## Exercise details
Your task is to copy each line of the records that includes the string "fails".

Records from a data source:
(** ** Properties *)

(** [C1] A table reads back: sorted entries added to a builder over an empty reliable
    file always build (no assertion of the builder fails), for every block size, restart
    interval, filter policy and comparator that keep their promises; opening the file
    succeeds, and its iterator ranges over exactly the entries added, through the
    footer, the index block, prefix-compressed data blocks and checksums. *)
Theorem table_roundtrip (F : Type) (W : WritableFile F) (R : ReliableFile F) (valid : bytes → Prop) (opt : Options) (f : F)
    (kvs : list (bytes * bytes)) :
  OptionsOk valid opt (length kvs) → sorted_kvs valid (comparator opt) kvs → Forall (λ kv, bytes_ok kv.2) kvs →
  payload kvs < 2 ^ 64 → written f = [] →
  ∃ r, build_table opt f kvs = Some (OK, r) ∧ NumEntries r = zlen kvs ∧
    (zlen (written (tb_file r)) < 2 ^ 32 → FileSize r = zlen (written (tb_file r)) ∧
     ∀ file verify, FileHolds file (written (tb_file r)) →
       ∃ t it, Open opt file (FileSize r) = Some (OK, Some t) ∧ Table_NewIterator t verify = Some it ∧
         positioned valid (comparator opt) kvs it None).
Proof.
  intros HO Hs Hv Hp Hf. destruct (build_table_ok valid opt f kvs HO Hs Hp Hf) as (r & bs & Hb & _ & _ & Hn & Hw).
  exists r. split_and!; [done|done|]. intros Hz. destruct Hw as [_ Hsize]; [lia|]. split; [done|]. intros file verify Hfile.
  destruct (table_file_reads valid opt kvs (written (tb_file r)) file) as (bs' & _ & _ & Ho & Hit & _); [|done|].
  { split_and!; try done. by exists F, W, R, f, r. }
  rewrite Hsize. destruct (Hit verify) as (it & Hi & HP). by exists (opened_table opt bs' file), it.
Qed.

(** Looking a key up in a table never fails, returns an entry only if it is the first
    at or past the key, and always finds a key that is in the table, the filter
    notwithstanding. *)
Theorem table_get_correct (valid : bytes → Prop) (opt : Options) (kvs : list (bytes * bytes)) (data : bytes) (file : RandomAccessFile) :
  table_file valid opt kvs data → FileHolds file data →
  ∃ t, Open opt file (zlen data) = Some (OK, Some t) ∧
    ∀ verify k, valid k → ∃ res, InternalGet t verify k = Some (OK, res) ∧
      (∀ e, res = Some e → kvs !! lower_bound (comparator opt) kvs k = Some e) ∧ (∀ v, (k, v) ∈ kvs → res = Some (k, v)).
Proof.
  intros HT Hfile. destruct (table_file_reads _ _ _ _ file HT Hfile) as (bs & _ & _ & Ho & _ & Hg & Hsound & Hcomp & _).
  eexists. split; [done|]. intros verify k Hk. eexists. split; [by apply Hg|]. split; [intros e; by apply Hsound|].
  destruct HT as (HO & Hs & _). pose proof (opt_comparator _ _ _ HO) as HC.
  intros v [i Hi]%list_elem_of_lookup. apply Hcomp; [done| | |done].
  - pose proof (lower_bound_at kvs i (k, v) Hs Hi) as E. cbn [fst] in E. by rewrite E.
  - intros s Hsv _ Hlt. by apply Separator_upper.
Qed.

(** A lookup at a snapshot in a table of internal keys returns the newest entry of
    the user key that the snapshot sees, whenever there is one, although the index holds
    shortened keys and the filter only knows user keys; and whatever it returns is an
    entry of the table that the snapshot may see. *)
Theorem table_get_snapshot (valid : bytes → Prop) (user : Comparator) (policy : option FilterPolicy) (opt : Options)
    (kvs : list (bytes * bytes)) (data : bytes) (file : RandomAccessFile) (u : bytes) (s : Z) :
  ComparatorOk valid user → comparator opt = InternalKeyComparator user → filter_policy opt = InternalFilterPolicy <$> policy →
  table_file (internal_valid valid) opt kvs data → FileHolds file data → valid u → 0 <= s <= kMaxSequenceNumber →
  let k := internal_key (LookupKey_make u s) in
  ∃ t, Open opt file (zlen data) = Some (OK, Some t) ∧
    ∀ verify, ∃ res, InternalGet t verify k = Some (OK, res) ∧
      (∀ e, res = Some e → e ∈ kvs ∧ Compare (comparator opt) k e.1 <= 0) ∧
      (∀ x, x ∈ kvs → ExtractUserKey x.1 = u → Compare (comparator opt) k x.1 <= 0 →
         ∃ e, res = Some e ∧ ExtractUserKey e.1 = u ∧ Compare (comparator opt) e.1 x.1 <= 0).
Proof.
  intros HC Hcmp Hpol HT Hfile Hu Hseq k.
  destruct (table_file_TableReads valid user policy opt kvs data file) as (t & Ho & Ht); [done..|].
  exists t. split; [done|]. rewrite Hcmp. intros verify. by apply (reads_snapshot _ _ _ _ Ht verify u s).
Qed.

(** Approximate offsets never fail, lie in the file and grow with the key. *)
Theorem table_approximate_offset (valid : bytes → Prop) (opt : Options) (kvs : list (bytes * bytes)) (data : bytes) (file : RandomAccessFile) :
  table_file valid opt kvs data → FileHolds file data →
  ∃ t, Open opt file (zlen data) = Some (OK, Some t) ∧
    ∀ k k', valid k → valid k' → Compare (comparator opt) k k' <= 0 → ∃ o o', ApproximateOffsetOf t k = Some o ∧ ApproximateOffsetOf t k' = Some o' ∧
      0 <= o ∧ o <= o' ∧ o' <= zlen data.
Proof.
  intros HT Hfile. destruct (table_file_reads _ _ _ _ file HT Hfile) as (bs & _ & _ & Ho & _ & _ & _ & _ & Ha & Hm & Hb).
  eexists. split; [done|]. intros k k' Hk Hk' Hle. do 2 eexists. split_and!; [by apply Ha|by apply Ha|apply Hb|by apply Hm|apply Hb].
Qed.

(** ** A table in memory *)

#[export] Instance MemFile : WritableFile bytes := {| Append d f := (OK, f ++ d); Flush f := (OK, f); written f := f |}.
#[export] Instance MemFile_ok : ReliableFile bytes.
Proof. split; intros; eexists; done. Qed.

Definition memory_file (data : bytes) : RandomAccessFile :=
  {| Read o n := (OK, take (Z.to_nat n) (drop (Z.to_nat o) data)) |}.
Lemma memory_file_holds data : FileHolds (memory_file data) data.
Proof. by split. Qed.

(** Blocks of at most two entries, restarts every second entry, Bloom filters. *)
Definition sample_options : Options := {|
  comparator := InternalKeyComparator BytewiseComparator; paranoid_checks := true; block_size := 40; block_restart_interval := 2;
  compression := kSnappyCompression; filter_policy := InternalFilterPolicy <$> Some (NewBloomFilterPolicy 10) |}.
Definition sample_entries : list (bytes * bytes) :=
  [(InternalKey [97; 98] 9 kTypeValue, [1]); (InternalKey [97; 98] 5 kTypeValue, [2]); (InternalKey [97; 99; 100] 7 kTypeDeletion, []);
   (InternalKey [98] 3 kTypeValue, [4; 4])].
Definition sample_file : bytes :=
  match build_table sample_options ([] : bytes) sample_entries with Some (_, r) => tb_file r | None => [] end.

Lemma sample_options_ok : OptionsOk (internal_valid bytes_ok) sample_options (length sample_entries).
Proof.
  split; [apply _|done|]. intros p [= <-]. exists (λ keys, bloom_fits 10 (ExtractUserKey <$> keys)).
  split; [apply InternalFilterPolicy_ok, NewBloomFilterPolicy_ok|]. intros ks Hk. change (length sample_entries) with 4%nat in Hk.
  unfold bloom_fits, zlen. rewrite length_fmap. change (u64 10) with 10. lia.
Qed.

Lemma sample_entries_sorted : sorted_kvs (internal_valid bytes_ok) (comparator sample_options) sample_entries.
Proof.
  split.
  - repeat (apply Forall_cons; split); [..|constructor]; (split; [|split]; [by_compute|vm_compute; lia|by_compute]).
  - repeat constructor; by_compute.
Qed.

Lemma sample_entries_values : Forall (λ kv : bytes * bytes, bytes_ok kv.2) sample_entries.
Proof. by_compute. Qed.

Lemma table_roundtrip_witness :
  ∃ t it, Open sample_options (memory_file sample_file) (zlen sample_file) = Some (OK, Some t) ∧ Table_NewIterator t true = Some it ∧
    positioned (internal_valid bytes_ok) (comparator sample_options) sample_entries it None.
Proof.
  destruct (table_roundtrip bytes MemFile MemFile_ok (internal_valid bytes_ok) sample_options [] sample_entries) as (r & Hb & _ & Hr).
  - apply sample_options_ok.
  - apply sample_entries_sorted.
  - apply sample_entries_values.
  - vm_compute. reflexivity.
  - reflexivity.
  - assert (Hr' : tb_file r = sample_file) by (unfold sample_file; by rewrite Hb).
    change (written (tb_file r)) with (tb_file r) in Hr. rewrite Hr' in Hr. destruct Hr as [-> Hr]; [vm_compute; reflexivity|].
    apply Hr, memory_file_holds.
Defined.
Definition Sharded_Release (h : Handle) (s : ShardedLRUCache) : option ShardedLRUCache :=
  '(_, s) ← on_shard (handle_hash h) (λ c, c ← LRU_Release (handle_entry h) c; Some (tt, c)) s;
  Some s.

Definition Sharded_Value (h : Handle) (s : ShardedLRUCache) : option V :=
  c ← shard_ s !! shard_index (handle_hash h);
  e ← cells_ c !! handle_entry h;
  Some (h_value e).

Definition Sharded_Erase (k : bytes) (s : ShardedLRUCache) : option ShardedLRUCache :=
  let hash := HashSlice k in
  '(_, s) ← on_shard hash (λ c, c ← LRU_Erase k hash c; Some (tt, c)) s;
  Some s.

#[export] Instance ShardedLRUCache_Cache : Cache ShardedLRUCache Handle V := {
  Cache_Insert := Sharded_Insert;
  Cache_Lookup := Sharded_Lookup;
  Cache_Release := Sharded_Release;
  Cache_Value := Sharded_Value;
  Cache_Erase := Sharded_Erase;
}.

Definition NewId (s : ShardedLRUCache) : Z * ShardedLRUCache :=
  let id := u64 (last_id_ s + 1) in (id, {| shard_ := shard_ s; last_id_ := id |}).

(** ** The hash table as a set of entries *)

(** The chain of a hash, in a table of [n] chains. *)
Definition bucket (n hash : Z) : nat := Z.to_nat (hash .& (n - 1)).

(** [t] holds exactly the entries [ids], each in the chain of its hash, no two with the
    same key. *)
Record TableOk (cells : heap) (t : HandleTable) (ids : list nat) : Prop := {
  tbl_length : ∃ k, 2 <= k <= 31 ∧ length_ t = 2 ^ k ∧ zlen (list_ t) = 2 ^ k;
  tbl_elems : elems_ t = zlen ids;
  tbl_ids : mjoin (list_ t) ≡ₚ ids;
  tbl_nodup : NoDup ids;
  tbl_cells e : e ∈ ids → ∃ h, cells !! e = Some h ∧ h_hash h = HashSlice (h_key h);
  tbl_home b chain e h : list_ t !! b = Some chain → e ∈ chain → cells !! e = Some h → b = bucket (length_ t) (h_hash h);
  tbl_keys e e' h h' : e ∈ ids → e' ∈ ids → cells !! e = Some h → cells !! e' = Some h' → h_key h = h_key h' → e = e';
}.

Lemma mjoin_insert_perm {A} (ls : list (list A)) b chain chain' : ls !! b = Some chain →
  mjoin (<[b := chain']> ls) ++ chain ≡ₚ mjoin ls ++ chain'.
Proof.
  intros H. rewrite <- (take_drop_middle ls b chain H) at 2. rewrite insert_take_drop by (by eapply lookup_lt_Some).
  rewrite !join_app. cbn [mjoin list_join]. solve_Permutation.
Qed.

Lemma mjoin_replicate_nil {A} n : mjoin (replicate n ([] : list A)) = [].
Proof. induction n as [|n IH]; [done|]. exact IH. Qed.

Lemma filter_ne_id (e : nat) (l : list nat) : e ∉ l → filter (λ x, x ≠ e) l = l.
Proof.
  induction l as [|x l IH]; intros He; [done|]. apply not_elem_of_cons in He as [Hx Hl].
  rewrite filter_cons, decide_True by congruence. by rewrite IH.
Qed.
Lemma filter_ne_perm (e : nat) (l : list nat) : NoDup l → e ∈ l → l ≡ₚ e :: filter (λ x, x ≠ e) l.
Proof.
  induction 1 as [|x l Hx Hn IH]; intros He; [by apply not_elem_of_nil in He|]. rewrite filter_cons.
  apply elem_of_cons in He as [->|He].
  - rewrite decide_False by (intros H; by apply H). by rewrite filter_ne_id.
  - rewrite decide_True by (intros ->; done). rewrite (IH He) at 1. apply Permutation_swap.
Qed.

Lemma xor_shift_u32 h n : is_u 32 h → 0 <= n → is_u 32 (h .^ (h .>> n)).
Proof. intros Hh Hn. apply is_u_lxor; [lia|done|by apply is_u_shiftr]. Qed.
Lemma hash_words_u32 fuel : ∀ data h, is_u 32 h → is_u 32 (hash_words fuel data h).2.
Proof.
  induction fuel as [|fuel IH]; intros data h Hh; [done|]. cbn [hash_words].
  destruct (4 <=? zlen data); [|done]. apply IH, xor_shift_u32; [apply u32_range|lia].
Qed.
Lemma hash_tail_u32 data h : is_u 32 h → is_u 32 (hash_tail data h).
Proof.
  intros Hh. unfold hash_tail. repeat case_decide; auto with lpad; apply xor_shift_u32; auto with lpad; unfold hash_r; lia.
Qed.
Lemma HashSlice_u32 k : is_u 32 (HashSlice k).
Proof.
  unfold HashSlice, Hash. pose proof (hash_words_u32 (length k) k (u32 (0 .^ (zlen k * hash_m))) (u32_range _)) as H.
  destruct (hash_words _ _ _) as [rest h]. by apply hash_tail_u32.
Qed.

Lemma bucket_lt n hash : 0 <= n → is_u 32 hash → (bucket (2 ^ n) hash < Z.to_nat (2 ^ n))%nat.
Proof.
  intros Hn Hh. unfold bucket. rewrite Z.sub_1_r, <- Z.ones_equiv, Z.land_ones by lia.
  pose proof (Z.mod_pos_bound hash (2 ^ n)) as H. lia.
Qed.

## Written response
    file always build (no assertion of the builder fails), for every block size, restart
(** Looking a key up in a table never fails, returns an entry only if it is the first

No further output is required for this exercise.